• [Brief] From the records below, find each line with the string "controller" and copy it.

• [Working data]
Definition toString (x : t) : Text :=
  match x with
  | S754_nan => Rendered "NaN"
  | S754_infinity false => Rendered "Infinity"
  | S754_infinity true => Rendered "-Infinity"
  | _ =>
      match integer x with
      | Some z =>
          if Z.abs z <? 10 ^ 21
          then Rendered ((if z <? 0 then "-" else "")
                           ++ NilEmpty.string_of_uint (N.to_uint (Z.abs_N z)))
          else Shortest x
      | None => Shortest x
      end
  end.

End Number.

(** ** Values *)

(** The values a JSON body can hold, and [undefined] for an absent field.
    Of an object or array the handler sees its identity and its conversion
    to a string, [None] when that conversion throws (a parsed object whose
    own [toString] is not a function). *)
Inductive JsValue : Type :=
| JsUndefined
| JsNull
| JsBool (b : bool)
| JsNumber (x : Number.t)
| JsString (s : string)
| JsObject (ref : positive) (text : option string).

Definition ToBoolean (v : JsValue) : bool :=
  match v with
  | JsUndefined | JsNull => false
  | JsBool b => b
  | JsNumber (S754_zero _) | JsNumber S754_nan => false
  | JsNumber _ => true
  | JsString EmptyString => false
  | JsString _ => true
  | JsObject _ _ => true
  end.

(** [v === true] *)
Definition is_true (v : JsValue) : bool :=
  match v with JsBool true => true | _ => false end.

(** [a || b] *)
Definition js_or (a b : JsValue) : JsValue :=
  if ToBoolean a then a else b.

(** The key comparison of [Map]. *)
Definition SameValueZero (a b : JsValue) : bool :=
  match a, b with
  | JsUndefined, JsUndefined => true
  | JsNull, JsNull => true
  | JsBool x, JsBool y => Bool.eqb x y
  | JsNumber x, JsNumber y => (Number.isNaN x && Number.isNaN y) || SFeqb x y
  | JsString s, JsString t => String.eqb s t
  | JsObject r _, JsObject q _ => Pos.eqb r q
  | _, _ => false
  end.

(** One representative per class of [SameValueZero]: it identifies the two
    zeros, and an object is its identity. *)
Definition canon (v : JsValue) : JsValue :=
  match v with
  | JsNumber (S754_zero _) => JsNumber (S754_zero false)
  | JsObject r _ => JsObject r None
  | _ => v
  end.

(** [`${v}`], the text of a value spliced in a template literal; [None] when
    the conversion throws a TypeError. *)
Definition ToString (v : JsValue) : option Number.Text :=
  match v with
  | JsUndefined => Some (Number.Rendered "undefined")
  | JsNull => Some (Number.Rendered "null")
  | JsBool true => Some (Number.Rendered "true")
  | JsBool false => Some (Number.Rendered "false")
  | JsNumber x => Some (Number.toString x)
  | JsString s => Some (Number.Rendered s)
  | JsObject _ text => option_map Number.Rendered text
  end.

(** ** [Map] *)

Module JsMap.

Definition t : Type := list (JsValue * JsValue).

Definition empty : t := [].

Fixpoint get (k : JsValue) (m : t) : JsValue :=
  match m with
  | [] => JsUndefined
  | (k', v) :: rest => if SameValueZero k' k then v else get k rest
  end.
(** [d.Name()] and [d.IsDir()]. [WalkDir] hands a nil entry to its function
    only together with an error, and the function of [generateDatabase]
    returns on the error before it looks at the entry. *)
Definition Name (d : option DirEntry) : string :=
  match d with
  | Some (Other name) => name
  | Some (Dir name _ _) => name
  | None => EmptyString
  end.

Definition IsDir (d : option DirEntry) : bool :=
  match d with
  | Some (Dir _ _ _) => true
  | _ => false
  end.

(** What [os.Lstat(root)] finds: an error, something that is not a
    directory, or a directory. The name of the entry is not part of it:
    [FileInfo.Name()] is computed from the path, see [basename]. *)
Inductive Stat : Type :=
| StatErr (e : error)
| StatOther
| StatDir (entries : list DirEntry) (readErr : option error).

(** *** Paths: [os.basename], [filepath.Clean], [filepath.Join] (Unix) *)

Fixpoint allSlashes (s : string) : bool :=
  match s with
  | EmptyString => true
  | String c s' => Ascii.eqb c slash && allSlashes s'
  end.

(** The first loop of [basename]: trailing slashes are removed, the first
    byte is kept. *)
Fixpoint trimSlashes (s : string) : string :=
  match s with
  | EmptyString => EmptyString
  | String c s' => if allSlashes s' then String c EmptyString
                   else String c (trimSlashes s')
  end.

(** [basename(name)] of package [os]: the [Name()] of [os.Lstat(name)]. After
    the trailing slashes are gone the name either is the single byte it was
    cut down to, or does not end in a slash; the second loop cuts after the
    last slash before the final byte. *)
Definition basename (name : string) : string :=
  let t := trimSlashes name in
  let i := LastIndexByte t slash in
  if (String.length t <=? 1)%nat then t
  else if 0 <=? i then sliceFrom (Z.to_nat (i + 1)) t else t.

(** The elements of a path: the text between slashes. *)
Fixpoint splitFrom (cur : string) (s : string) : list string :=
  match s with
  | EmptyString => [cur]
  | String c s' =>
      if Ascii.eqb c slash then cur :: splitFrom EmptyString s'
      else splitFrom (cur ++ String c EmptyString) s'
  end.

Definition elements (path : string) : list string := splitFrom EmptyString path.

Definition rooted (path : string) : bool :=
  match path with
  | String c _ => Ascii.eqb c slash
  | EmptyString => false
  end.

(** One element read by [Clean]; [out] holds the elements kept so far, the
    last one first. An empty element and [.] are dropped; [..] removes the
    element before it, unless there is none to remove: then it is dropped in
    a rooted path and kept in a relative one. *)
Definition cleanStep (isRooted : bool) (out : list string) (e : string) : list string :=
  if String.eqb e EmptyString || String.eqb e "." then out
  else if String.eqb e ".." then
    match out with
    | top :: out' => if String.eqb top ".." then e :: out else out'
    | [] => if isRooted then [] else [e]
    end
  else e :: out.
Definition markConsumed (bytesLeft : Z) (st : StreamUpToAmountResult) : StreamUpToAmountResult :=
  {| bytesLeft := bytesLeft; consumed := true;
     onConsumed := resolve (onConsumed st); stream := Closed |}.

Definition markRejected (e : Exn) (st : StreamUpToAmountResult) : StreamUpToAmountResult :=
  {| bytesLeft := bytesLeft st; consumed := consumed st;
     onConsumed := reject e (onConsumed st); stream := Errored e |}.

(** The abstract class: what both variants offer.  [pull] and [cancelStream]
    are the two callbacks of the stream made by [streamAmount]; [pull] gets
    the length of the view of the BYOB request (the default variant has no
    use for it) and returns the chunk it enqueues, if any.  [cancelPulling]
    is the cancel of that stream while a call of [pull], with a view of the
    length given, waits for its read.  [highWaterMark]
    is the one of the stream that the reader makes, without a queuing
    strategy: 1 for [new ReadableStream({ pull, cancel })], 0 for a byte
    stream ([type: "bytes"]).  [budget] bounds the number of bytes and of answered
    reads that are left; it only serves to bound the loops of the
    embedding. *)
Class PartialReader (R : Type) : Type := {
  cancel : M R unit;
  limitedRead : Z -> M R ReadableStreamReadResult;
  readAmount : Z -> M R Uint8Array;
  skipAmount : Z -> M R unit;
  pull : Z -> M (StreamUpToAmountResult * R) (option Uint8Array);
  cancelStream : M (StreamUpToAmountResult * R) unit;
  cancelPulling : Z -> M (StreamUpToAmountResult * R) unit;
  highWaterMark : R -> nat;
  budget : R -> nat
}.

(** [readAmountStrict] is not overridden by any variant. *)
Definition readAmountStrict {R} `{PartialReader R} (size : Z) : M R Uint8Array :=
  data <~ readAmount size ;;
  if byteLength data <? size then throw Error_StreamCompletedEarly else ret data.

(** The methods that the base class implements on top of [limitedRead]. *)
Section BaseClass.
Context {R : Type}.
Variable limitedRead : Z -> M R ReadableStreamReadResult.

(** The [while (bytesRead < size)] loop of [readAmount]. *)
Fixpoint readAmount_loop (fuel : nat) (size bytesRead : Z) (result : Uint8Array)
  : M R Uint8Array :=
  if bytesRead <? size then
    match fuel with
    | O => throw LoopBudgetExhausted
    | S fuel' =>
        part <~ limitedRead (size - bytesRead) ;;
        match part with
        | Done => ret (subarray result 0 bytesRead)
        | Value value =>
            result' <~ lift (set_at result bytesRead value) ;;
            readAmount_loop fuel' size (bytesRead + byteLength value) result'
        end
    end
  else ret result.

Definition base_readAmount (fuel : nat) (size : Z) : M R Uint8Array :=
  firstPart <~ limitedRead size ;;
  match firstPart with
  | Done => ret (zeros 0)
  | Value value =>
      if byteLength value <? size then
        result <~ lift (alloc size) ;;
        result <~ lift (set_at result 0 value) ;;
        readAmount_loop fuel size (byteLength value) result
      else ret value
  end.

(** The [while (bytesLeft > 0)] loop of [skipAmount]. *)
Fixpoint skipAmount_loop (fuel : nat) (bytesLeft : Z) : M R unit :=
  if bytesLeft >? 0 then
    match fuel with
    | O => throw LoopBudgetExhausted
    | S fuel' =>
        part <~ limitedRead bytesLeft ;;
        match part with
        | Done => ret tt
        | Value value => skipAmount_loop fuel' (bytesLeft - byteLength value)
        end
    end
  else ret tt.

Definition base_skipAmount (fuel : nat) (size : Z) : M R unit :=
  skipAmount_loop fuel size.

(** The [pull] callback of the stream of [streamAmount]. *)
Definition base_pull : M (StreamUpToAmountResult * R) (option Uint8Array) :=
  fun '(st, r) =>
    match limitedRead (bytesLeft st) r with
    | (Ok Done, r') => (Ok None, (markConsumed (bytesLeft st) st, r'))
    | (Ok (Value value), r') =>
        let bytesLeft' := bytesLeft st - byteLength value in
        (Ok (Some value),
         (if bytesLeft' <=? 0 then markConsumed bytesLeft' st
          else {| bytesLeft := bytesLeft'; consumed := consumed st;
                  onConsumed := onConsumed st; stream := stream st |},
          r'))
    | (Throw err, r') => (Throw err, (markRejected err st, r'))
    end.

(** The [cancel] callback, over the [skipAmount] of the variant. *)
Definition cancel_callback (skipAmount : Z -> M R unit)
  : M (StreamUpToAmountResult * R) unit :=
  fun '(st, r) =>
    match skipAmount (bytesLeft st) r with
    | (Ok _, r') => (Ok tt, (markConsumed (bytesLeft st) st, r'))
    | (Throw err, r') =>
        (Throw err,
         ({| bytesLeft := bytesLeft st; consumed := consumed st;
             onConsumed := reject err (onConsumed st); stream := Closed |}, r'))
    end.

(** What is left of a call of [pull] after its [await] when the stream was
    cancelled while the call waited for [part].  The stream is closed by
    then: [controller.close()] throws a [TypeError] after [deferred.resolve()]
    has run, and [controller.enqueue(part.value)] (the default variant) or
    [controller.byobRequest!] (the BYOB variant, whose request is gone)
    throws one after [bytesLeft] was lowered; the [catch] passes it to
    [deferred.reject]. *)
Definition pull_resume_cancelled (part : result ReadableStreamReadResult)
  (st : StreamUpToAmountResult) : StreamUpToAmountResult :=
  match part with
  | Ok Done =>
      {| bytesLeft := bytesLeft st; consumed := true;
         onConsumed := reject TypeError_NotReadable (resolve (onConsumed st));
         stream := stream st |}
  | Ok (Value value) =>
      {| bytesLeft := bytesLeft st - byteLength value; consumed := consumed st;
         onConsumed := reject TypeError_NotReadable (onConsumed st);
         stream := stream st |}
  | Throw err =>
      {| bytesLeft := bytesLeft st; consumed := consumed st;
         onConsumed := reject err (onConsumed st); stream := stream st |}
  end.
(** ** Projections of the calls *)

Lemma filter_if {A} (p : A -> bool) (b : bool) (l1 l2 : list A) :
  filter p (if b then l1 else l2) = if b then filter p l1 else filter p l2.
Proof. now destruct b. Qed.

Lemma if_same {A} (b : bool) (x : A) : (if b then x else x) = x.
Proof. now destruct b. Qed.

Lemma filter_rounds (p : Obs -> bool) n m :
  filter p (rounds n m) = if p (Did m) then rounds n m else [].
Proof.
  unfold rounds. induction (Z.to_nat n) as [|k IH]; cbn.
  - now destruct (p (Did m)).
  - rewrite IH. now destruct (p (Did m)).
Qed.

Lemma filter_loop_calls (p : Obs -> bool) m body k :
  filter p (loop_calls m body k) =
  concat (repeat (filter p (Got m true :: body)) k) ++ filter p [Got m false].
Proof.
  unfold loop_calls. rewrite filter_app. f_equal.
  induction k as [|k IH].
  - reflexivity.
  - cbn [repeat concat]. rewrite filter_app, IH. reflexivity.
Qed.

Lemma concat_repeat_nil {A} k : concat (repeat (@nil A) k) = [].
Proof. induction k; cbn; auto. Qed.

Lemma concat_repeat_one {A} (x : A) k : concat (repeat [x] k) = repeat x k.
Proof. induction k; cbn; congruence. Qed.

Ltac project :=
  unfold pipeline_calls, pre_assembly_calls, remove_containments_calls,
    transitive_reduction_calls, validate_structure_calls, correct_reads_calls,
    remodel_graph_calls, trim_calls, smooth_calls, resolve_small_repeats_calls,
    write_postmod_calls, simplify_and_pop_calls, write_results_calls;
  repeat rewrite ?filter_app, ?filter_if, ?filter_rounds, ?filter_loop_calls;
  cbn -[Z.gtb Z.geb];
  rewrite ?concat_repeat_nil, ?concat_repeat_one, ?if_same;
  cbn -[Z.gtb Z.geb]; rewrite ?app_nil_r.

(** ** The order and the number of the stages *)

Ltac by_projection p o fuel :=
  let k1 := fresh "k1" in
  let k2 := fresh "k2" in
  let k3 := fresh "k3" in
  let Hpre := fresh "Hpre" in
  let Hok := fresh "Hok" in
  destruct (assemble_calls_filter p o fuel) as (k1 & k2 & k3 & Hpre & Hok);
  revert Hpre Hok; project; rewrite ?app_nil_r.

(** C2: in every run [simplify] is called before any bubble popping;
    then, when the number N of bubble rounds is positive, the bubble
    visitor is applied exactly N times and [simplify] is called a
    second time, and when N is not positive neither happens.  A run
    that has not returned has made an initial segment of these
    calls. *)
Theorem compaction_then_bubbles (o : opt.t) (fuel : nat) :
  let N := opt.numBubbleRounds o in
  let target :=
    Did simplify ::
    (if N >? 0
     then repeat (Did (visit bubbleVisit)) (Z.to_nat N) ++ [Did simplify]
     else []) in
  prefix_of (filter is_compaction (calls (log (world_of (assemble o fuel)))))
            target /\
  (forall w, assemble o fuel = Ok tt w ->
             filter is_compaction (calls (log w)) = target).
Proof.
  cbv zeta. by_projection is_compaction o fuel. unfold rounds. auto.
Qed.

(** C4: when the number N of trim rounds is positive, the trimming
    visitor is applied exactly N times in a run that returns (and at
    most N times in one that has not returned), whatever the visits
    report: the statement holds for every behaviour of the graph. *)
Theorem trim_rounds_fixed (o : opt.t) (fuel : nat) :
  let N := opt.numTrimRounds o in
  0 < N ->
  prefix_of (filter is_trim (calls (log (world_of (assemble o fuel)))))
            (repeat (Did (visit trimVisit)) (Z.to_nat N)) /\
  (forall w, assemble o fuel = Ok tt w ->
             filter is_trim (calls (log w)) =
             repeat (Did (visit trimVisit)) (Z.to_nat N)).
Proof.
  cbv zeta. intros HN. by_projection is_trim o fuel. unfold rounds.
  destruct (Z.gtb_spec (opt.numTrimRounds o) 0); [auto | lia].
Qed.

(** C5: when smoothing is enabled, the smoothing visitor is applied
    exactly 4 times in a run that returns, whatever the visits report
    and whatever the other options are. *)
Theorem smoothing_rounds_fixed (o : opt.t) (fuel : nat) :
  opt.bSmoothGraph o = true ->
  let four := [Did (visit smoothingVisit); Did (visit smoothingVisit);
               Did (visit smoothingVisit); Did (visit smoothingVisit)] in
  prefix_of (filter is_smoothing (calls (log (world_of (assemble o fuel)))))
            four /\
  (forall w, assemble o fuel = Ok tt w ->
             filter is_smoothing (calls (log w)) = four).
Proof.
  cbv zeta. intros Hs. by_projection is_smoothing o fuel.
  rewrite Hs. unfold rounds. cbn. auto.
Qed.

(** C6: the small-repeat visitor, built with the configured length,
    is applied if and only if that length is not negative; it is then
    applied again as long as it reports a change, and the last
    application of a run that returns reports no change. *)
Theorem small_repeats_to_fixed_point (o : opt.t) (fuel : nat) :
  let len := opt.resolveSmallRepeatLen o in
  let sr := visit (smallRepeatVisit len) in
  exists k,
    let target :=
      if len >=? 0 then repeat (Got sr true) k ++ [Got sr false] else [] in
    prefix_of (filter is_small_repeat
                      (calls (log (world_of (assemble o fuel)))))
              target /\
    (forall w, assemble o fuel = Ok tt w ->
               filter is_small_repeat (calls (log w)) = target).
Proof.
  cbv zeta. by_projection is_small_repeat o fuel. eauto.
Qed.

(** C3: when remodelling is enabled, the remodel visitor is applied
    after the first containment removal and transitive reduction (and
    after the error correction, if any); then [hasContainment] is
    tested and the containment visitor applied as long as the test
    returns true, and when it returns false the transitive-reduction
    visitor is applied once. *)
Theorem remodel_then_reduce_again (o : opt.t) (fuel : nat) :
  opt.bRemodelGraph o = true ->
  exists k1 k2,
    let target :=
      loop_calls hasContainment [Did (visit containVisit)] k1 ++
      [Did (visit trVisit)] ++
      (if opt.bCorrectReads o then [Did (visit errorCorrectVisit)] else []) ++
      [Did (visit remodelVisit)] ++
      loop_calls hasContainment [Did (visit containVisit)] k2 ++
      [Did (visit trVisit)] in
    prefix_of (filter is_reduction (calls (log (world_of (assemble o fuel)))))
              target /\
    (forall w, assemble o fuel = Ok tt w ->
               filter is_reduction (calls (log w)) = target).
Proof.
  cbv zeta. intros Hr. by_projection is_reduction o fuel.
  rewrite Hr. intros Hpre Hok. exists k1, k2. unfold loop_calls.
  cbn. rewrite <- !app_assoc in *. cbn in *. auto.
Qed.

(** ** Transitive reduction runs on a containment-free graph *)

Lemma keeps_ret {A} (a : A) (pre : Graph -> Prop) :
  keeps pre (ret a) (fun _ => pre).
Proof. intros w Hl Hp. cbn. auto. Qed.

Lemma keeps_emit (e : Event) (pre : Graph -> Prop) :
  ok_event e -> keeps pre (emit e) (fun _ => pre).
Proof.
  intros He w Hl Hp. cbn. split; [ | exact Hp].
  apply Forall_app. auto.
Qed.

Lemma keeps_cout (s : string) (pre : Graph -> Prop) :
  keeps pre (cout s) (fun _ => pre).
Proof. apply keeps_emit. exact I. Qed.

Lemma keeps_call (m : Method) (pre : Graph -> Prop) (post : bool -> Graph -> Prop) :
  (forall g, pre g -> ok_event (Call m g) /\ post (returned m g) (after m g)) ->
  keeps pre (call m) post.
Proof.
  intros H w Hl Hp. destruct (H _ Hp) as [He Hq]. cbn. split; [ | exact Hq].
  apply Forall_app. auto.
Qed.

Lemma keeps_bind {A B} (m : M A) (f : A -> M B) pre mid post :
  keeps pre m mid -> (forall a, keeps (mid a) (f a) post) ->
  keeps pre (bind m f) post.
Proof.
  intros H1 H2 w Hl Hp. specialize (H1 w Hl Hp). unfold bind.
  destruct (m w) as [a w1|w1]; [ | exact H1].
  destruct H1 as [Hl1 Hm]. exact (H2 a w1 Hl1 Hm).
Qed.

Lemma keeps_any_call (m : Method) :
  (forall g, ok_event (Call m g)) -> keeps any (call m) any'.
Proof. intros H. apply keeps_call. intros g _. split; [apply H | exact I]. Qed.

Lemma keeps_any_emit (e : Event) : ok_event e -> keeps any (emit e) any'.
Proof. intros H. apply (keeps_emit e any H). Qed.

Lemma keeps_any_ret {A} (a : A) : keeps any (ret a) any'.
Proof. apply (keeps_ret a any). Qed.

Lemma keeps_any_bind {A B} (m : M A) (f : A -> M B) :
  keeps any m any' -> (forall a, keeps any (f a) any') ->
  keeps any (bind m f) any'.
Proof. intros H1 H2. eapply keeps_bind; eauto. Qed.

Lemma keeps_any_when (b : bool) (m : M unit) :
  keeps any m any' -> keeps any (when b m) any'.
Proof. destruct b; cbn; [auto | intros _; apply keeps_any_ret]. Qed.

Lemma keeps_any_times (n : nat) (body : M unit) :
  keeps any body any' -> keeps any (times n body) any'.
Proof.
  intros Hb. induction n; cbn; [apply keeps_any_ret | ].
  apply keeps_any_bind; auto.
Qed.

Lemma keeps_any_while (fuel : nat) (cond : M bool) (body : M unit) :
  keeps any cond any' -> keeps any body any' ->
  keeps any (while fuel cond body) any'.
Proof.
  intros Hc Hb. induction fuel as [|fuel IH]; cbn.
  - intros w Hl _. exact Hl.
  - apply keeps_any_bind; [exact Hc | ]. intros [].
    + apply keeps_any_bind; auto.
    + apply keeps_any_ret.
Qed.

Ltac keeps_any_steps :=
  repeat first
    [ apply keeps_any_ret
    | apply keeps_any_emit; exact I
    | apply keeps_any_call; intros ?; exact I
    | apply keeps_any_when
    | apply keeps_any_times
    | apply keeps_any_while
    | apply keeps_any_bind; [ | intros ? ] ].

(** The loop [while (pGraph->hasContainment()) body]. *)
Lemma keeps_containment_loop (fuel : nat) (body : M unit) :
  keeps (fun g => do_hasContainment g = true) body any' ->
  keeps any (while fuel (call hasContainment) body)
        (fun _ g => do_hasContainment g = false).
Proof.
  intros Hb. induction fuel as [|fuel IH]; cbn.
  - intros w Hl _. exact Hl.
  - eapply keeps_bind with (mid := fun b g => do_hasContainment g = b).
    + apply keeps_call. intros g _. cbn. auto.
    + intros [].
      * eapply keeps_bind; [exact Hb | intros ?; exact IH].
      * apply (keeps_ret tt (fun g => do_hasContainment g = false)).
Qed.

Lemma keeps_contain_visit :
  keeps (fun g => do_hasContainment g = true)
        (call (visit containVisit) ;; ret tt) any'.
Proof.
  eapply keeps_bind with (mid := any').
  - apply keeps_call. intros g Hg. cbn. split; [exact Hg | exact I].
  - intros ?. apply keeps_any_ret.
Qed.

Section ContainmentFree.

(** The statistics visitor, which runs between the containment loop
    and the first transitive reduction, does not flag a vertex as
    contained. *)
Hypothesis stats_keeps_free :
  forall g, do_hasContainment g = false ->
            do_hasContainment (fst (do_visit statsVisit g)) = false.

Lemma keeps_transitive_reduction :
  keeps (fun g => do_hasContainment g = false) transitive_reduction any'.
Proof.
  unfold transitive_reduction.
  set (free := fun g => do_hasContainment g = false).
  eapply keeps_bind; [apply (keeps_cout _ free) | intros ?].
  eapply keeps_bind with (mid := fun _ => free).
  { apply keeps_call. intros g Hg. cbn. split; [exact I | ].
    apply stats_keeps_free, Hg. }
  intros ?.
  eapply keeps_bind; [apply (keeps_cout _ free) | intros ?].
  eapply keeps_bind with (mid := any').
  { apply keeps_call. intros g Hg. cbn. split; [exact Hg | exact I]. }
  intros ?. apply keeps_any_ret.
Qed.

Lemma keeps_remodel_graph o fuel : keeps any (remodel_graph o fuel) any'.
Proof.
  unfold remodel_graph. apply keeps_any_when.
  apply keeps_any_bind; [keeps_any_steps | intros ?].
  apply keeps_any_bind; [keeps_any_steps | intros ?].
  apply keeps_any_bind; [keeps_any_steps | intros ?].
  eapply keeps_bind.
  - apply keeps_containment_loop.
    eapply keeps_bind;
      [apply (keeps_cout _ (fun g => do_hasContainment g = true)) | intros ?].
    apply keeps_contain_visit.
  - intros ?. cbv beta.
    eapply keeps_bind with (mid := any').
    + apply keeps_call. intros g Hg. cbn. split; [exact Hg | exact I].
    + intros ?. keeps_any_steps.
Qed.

• [Answer box]
    then: [controller.close()] throws a [TypeError] after [deferred.resolve()]
    has run, and [controller.enqueue(part.value)] (the default variant) or
    [controller.byobRequest!] (the BYOB variant, whose request is gone)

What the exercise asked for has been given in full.